**Required work**.
Please return every line from the entries that has the string "negb" in it.

**Saved data entries**.
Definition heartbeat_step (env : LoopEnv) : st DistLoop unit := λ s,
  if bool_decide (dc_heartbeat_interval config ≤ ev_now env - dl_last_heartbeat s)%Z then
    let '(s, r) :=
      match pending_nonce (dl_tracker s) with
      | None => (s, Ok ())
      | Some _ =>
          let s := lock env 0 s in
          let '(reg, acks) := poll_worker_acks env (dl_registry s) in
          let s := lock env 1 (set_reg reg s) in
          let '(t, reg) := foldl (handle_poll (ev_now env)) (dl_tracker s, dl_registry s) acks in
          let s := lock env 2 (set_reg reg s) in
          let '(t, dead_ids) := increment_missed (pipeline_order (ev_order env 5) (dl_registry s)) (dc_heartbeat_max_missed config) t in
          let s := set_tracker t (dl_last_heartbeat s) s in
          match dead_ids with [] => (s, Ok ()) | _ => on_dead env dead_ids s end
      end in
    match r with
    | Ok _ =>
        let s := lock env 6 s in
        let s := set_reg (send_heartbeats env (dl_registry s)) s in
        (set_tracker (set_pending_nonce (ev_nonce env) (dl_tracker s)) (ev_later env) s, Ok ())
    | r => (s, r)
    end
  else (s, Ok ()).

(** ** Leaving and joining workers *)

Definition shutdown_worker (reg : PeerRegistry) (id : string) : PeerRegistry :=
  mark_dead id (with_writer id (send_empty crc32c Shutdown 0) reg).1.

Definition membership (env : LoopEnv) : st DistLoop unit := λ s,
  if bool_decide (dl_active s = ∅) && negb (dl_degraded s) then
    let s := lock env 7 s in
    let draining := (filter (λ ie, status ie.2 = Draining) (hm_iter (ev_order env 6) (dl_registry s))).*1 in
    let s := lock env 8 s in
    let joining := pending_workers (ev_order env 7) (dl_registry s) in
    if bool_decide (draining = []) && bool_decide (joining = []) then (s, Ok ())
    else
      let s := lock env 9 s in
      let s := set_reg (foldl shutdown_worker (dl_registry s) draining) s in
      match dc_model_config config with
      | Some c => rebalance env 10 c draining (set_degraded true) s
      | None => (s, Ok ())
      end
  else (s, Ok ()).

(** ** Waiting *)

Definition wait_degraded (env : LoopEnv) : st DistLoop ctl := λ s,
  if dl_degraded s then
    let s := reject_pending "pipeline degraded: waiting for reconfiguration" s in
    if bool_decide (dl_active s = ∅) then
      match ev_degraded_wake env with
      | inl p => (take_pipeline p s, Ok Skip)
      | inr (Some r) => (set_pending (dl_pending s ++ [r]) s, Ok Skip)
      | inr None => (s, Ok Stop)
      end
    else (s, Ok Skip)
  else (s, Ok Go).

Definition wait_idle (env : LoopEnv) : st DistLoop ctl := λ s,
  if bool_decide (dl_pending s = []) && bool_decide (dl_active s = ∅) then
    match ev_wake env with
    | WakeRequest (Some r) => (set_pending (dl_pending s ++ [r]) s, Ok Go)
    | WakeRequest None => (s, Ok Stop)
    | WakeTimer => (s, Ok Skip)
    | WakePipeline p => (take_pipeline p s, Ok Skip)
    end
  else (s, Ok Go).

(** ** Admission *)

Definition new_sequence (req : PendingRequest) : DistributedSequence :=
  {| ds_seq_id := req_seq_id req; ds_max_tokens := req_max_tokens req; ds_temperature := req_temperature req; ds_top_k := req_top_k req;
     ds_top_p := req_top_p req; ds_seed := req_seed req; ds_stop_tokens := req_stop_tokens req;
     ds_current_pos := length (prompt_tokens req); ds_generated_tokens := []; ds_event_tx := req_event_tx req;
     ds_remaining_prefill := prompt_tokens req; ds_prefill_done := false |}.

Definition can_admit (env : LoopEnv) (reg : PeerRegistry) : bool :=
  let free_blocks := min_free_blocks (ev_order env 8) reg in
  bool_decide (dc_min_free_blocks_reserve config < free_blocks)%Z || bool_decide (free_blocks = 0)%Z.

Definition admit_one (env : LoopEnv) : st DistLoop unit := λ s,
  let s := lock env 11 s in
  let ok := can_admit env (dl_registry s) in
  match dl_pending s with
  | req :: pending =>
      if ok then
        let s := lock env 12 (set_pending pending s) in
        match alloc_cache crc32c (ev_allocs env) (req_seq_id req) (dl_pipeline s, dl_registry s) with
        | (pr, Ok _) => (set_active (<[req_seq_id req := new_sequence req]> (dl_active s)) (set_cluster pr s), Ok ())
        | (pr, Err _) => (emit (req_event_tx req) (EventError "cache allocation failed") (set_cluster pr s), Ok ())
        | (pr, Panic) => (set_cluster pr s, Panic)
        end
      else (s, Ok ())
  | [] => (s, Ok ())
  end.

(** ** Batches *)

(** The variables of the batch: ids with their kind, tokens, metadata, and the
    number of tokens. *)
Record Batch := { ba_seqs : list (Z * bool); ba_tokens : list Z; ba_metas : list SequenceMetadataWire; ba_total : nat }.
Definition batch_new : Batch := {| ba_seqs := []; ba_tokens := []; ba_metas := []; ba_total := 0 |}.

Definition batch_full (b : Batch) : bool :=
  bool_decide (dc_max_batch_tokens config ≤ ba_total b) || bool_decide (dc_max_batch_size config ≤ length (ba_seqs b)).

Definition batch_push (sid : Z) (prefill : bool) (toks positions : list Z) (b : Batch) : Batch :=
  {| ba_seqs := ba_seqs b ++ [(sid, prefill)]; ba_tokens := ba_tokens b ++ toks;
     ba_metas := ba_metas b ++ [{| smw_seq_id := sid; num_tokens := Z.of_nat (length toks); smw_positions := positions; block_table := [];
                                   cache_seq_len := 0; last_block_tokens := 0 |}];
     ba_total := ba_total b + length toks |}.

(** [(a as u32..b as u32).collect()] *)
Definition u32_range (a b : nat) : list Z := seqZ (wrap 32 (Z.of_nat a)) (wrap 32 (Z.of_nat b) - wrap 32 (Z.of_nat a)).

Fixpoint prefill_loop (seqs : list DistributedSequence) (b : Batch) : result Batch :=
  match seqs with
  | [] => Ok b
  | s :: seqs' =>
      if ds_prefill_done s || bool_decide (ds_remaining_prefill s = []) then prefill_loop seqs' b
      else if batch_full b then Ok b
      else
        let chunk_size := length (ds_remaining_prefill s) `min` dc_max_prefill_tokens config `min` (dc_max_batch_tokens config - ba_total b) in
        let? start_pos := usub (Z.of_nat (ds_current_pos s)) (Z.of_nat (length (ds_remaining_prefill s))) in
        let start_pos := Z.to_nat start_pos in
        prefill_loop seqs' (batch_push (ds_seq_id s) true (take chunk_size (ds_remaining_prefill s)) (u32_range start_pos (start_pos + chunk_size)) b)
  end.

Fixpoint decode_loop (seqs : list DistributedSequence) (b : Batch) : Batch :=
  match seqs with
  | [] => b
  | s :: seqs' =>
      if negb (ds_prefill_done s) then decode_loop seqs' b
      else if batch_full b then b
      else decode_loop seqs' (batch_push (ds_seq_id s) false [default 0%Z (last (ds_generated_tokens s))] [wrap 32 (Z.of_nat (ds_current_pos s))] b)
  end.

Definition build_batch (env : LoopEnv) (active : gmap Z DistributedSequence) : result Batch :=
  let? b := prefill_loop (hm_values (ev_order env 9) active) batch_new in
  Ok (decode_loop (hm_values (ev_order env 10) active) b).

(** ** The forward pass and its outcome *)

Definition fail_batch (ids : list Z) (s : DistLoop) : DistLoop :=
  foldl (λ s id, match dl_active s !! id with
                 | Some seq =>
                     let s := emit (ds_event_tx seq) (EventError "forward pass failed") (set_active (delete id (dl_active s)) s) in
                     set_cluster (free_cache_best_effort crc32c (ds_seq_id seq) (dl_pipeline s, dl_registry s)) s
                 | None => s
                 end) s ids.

**Task solution**.
  if bool_decide (dl_active s = ∅) && negb (dl_degraded s) then
      if negb (ds_prefill_done s) then decode_loop seqs' b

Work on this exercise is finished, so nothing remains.